2015-05-11 9 views
7

Jak połączyć polecenie tapply z logiką "not in"?Łączenie logiki "tapply" i "nie w" przy użyciu R

Cel: Uzyskanie średniej długości sebum dla każdego gatunku.

tapply(iris$Sepal.Length, iris$Species, median) 

Ograniczenie: Usuń wpisy dla których nie jest to szerokość płatek od 1,3 do 1,5.

!iris$Petal.Width %in% c('1.3', '1.5') 

Próba:

tapply(iris$Sepal.Length, iris$Species, median[!iris$Petal.Width %in% c('1.3', '1.5')]) 
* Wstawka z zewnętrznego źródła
Lemma sample_rep : exists l, dict_rep sample_dict l /\ dictIsRehashing sample_dict = true.
Proof.
  destruct (run_ops_rep 0 next_address true (take 6 sample_ops) (dictCreate (K := sdskey) (V := Z)) [])
    as (d' & E & Hr); [apply next_address_fresh|by repeat constructor|apply dictCreate_rep|by vm_compute|].
  unfold sample_dict. rewrite E. exists (ref_ops [] (take 6 sample_ops)).1. split; [exact Hr|].
  assert (Some (dictIsRehashing d') = Some true) as [= ->]; [|done].
  change (Some (dictIsRehashing d')) with ((fun p => dictIsRehashing p.1) <$> Some (d', (ref_ops [] (take 6 sample_ops)).2)).
  rewrite <- E. by vm_compute.
Qed.

Lemma dictRehash_completes_witness :
  wf sample_dict /\ dictIsRehashing sample_dict = true /\
  exists d', rehash_all (S (length (table (ht0 sample_dict)))) sample_dict = Some d' /\
    same sample_dict d' /\ dictIsRehashing d' = false.
Proof.
  destruct sample_rep as (l & [W _] & Hr). split; [exact W|]. split; [exact Hr|].
  apply (dictRehash_completes sample_dict W).
Defined.


End DictSpec.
Wynik: komunikat o błędzie 'obiekt typu 'zamknięcie' nie jest subsettable'.

---

Moja próba tutaj ze zbioru danych tęczówki jest demo stand-in dla własnego zestawu danych. Próbowałem tego samego podejścia z moim własnym zestawem danych i otrzymałem ten sam komunikat o błędzie. Wyobrażam sobie, że coś jest nie tak z moją składnią. Co to jest?

+0

'mediana [! Iris $ Petal.Width% in% c ('1.3', '1,5')]' Podsynchronizujesz tutaj funkcję. Daje to błąd. Nie możesz używać [] w funkcjach. – maRtin

Odpowiedz

9

Spróbuj

with(iris[!iris$Petal.Width %in% c('1.3', '1.5'),], tapply(Sepal.Length, Species, median)) 
# setosa versicolor virginica 
# 5.0  5.8  6.5 

Chodzi o to, aby działać na danych podzbiór-ted w pierwszej kolejności.

Twoja linia nie działała, ponieważ argument FUN powinien być stosowany w przypadku X (Sepal.Length) raczej w całym zestawie danych.

1

To obejście należy nie zrobić:

tapply(
    1:nrow(iris), 
    iris$Species, 
    function(i) median(iris$Sepal.Length[ 
    (1:nrow(iris) %in% i) & 
    !(iris$Petal.Width %in% c('1.3', '1.5')) 
])) 

Robi się brzydkie, jeśli podzbiór po rozcięciu wektor w ten sposób. Skutecznie trzeba

  • podzielić ją ponownie (przy użyciu 1:nrow(iris) %in% i) i
  • obliczyć podzbiór raz dla każdej wartości iris$Species (przy użyciu !(iris$Petal.Width %in% c('1.3', '1.5'))).